Alerts müssen Symptome priorisieren, nicht bloß Rohwerte. Beispiele:

  • Gateway-Paketverlust über 10 Prozent für mehr als 2 Minuten.
  • ZFS- oder Ceph-Health ungleich OK.
  • Blackbox-Probe für Reverse Proxy oder DNS schlägt mehrfach fehl.
  • Filesystem auf Hypervisor über 85 Prozent und weiter steigend.
groups:
  - name: infrastructure
    rules:
      - alert: HostFilesystemLow
        expr: node_filesystem_avail_bytes{fstype!~"tmpfs|overlay"} /
              node_filesystem_size_bytes{fstype!~"tmpfs|overlay"} < 0.15
        for: 10m
        labels:
          severity: warning
        annotations:
          summary: "Wenig freier Speicher auf {{ $labels.instance }}"

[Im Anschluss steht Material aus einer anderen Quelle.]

(** C11: [create] raises "Service failed." when the mailbox exits without
    printing. If the child never writes to stdout, is reaped, and closes
    every pipe the transport reads, the awaited Deferred fails and [create]
    raises the failure. *)
Theorem create_fails w exe r0 :
  world_ok w -> w_spawn_errno w = None ->
  (forall data, EvData 1 data ∉ os_events (rs_os (w_r w))) ->
  EvExit r0 ∈ os_events (rs_os (w_r w)) ->
  (forall fd, fd ∈ read_fds (child_fds (w_platform w)) -> EvFdClosed fd ∈ os_events (rs_os (w_r w))) ->
  snd (create exe w) = Raise service_failed.
Proof.
  intros Hok He Hno Hexit Hclosed.
  destruct (create_run w exe Hok He) as (w1 & _ & -> & Hr & Hp0 & Hos & Htr & _ & _).
  set (d := next_loc (ps_heap (rs_ps (w_r w)))) in *.
  rewrite <- Hos in Hno, Hexit, Hclosed.
  set (n := length (os_events (rs_os (w_r w1)))).
  assert (Hend : ended_ok (rs_tr (w_r w1))).
  { rewrite Htr. unfold ended_ok, child_fds. simpl. by case_bool_decide. }
  assert (Hdet := detached_after_all [to_transport] d _ (w_r w1) eq_refl Hr Hend
                    (or_intror (ex_intro _ r0 Hexit)) ltac:(rewrite Htr; exact Hclosed)).
  pose proof (rinv_run_steps [to_transport] d n (w_r w1) Hr) as Hr'.
  pose proof (rinv_ps _ _ _ Hr') as Hi'.
  assert (Hx : is_pending (ps_heap (rs_ps (fst (run_steps n (w_r w1)))))
                 (exited (ps_proto (rs_ps (fst (run_steps n (w_r w1)))))) = false)
    by (rewrite (rinv_attached _ _ _ Hr'); exact Hdet).
  assert (Hn : result_of (ps_heap (rs_ps (w_r w1))) d = None)
    by (unfold is_pending, result_of in *; by destruct (cells _ !! d) as [[]|]).
  destruct (not_pending_result _ _ _ Hi' (exited_not_pending _ _ _ Hi' Hx)) as [[v|e] Ho].
  - by destruct (run_steps_not_stdout [to_transport] d v n (w_r w1) Hr Hno Hn).
  - destruct (inv_failure _ _ _ Hi' e Ho) as (-> & _).
    destruct (blockon_loop_settles [to_transport] d d n n (w_r w1) (Failure service_failed) Hr
      (le_n _) Ho) as (m & _ & Hb).
    unfold blockon, on_r, focus. fold n. by rewrite Hb.
Qed.

(** C12: [create] when the mailbox cannot be spawned. The spawn of
    [sys.executable -m twisted wormhole-mailbox ...] is attempted,
    [spawnProcess] raises [OSError], and [run_service] and the coroutine
    propagate it: no finalizer is registered and nothing is awaited. *)
Theorem create_spawn_error w exe errno :
  world_ok w -> w_spawn_errno w = Some errno ->
  let '(w', r) := create exe w in
  r = Raise (OSError errno) /\ w_finalizers w' = w_finalizers w /\
  w_spawned w' = w_spawned w ++
    [SpawnRequest exe (mailbox_args exe) None (child_fds (w_platform w)) (child_env (w_environ w))].
Proof.
  intros Hok He. destruct w as [[[p0 h o] tr os0 lg] fins plat env sp errno' npid].
  simpl in *. subst errno'.
  destruct (init_inv mailbox_magic false h o (wo_alloc _ Hok) (wo_saw _ Hok)) as (p & h' & Hinit & _).
  unfold create. launcher_unfold. by split_and!.
Qed.

(** C10: The mailbox fixture from start to finish. The banner arrives on
    stdout, then the OS will reap the child and close its pipes. [create]
    returns the server with the process transport; the Deferred it awaited
    was pending, so the await's callback has left [None] in it. The
    teardown pytest runs at the end of the session then sends TERM to the
    mailbox's pid, waits until [exited] has fired and returns normally. *)
Theorem create_then_teardown w exe chunks ts rest r0 :
  world_ok w -> w_spawn_errno w = None -> os_kill (rs_os (w_r w)) = None ->
  os_events (rs_os (w_r w)) = map (EvData 1) chunks ++ rest ->
  Forall2 (fun c t => Utf8.decode c = Ok t) chunks ts ->
  contains mailbox_magic (concat ts) = true ->
  EvExit r0 ∈ rest ->
  (forall fd, fd ∈ read_fds (child_fds (w_platform w)) -> EvFdClosed fd ∈ rest) ->
  let d := next_loc (ps_heap (rs_ps (w_r w))) in
  exists w1, create exe w = (w1, Ok (MailboxServer PyTransport mailbox_url)) /\
    result_of (ps_heap (rs_ps (w_r w1))) d = Some (Success PyNone) /\
    let '(w2, r) := teardown w1 in
    r = Ok tt /\ w_next_pid w ∈ os_signalled (rs_os (w_r w2)) /\
    is_pending (ps_heap (rs_ps (w_r w2))) (S d) = false.
Proof.
  intros Hok He Hk Hev Hdec Hin Hexit Hclosed d.
  destruct (create_run w exe Hok He) as (w1 & Hrun & -> & Hr & _ & Hos & Htr & Hm & Hout).
  fold d in Hrun, Hr |- *.
  assert (H1 : 1%Z ∈ pipes (rs_tr (w_r w1))) by (rewrite Htr; apply stdout_read).
  rewrite <- Hos in Hev, Hk.
  pose proof (banner_fires d (w_r w1) chunks ts rest Hr ltac:(by rewrite Htr) H1 Hm Hout Hev Hdec Hin) as Hres.
  destruct (blockon_loop_settles [to_transport] d d (length chunks)
    (length (os_events (rs_os (w_r w1)))) (w_r w1) (Success PyTransport) Hr)
    as (m & Hmle & Hb); [rewrite Hev, length_app, length_map; lia|done|].
  pose proof (blockon_loop_Ok _ _ _ _ _ Hb) as Hres2.
  (* the world after [run_service] and [m] turns is reachable *)
  assert (Hr1 : reachable w mailbox_magic exe (mailbox_args exe) None false w1)
    by (pose proof (reach_launch w mailbox_magic exe (mailbox_args exe) None false) as H; by rewrite Hrun in H).
  destruct (reachable_winv w _ _ _ _ _ Hok He _ (reachable_run_steps w _ _ _ _ _ Hok He m w1 Hr1))
    as [Hr2 Hx2 _ _ Hf2 He2]. simpl in Hr2, Hx2, Hf2, He2. rewrite (wo_fins _ Hok) in Hf2.
  change (d0 w) with d in Hr2, Hx2, Hf2.
  (* the [m] turns deliver stdout chunks only *)
  assert (Hev' : os_events (rs_os (w_r w1)) =
                 map (EvData 1) (take m chunks) ++ (map (EvData 1) (drop m chunks) ++ rest))
    by (rewrite Hev, app_assoc, <- map_app, take_drop; done).
  pose proof (stdout_chunks_run [to_transport] d (take m chunks) (take m ts) (w_r w1) _ Hr
    ltac:(by rewrite Htr) H1 Hev' (Forall2_take _ _ _ m Hdec)) as Hch.
  rewrite length_take, Nat.min_l in Hch by lia.
  pose proof (run_steps_os [to_transport] d m (w_r w1) Hr) as Hos2.
  unfold blockon, on_r, focus. rewrite Hb. cbn [fst snd res_map]. eexists; split; [done|].
  destruct (run_steps m (w_r w1)) as [s2 r2]. cbn [fst] in *.
  destruct Hch as (_ & Hevs & _ & Htr2 & _).
  (* the await's callback: [d] holds [None], the rest of the state is unchanged *)
  pose proof (rinv_drop_result _ _ _ _ Hr2 Hres2) as Hr3.
  pose proof (result_of_drop_result _ _ _ Hres2) as Hd3.
  destruct s2 as [[p2 h2 o2] tr2 os2 lg2]. cbn [rs_ps rs_tr rs_os ps_heap ps_proto] in Hr3, Hd3, Hx2, He2, Htr2, Hos2, Hevs |- *.
  unfold on_ps, on_heap, focus in Hr3, Hd3 |- *. cbn [rs_ps rs_tr rs_os ps_heap ps_proto fst snd] in Hr3, Hd3 |- *.
  destruct (drop_result d h2) as [h3 r3] eqn:E3. cbn [rs_ps rs_tr rs_os ps_heap ps_proto fst snd w_r] in Hr3, Hd3 |- *.
  split; [done|].
  set (w3 := World (RState (PState p2 h3 o2) tr2 os2 lg2) (w_finalizers w1) (w_platform w1)
                   (w_environ w1) (w_spawned w1) (w_spawn_errno w1) (w_next_pid w1)).
  pose proof (teardown_returns _ d w3 [] (w_next_pid w) r0 Hr3 He2
    ltac:(cbn; by rewrite Hx2, Hf2) ltac:(cbn; by rewrite Htr2, Htr) ltac:(cbn; by rewrite Hos2)
    ltac:(cbn; rewrite Hevs; set_solver)
    ltac:(cbn; rewrite Htr2, Htr, Hevs; intros fd Hfd; apply elem_of_app; right; by apply Hclosed))
    as Ht.
  match goal with |- context [teardown ?x] => change x with w3 end.
  destruct (teardown w3) as [w4 r]. destruct Ht as (-> & Hsig & Hfired & _ & _).
  cbn in Hfired. rewrite Hx2 in Hfired. by split_and!.
Qed.

(** ** Witnesses *)

Lemma create_spawn_error_witness :
  let '(w', r) := create "python3" (w_fresh "linux" (Some 2%Z) []) in
  r = Raise (OSError 2) /\ w_finalizers w' = [] /\
  w_spawned w' = [SpawnRequest "python3" (mailbox_args "python3") None (child_fds "linux") (child_env ∅)].
Proof. apply (create_spawn_error (w_fresh "linux" (Some 2%Z) []) "python3" 2%Z (w_fresh_ok _ _ _) eq_refl). Defined.

Lemma create_ready_witness :
  exists w', create "python3" (w_fresh "linux" None [EvData 1 ex_banner]%Z) =
               (w', Ok (MailboxServer PyTransport mailbox_url)) /\
    last (w_spawned w') =
      Some (SpawnRequest "python3" (mailbox_args "python3") None (child_fds "linux")
              (child_env ∅)).
Proof.
  apply (create_ready (w_fresh "linux" None [EvData 1 ex_banner]%Z) "python3" [ex_banner] [ex_banner] []).
  - apply w_fresh_ok.
  - reflexivity.
  - reflexivity.
  - repeat constructor.
  - vm_compute. reflexivity.
Defined.

Lemma create_then_teardown_witness :
  exists w1, create "python3" ex_session = (w1, Ok (MailboxServer PyTransport mailbox_url)) /\
    result_of (ps_heap (rs_ps (w_r w1))) 0 = Some (Success PyNone) /\
    let '(w2, r) := teardown w1 in
    r = Ok tt /\ 4242%Z ∈ os_signalled (rs_os (w_r w2)) /\
    is_pending (ps_heap (rs_ps (w_r w2))) 1 = false.
Proof.
  apply (create_then_teardown ex_session "python3" [ex_banner] [ex_banner] ex_end ProcessDone).
  - apply w_fresh_ok.
  - reflexivity.
  - reflexivity.
  - reflexivity.
  - repeat constructor.
  - vm_compute. reflexivity.
  - unfold ex_end. set_solver.
  - intros fd Hfd. vm_compute in Hfd |- *. set_solver.
Defined.

Lemma create_fails_witness :
  snd (create "python3" (w_fresh "linux" None
         [EvFdClosed 1; EvFdClosed 2; EvFdClosed 3; EvExit ProcessDone]%Z)) = Raise service_failed.
Proof.
  apply (create_fails _ "python3" ProcessDone).
  - apply w_fresh_ok.
  - reflexivity.
  - intros data Hd. cbn in Hd.
    repeat (apply elem_of_cons in Hd as [Hd|Hd]; [discriminate Hd|]). by apply elem_of_nil in Hd.
  - repeat constructor.
  - apply Forall_forall. vm_compute. repeat constructor.
Defined.

End Mailbox.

Gute Alerts enthalten immer den nächsten sinnvollen Prüfpunkt, etwa Runbook-Link, Hostname oder betroffene Mountpoints. Sonst landet man trotz Alert wieder bei manueller Suche.

6. Betrieb, Retention und typische Fehler

Auch der Monitoring-Stack selbst ist Infrastruktur und braucht Pflege. Wichtige Punkte:

  • Retention: für kleine Umgebungen oft 15 bis 30 Tage lokal, Langzeitdaten optional extern.
  • Label-Hygiene: keine unnötig hochkardinalen Labels wie dynamische IDs oder Request-UUIDs.
  • Meta-Monitoring: Prometheus, Grafana und Alertmanager selbst überwachen.
  • Dashboards versionieren: JSON oder Provisioning-Dateien in Git.

Typische Anti-Patterns:

  • zu viele Alarme ohne klaren Owner,
  • Alerts direkt auf "kritisch", obwohl nur Trendbeobachtung nötig wäre,
  • Panels ohne Schwellenwerte oder Kontext,
  • Monitoring nur aus dem internen Netz, aber nicht aus Sicht eines Clients.

7. Troubleshooting

Wenn Metriken fehlen oder Alerts unplausibel wirken, sollte man in dieser Reihenfolge prüfen:

  1. Ist das Target überhaupt erreichbar?
  2. Antwortet der Exporter auf seinem Port?
  3. Hat sich ein Label oder Job-Name geändert?
  4. Ist die Query korrekt oder summiert sie Äpfel mit Birnen?
  5. Ist der Fehler im Zielsystem oder im Monitoring selbst?
curl http://192.168.10.11:9100/metrics
curl "http://192.168.10.20:9116/snmp?target=192.168.10.2&module=if_mib"
up{job="node"}
probe_success
prometheus_target_interval_length_seconds

Besonders nützlich ist die Targets-Ansicht von Prometheus. Dort sieht man sehr schnell, ob ein Problem auf DNS, TLS, Auth, Netzwerk oder Exporter-Konfiguration zurückgeht.

8. Zusammenfassung

Ein guter Monitoring-Stack ist klein, verständlich und eng am Betrieb orientiert. Prometheus, Grafana, Alertmanager und ein paar gezielte Exporter reichen für viele Homelabs und kleinere Infrastrukturen völlig aus.

Entscheidend ist nicht die Menge der Metriken, sondern die Qualität der Fragen, die man damit beantworten kann. Wenn Ausfall, Engpass und Ursache schnell sichtbar werden, erfüllt der Stack seinen Zweck.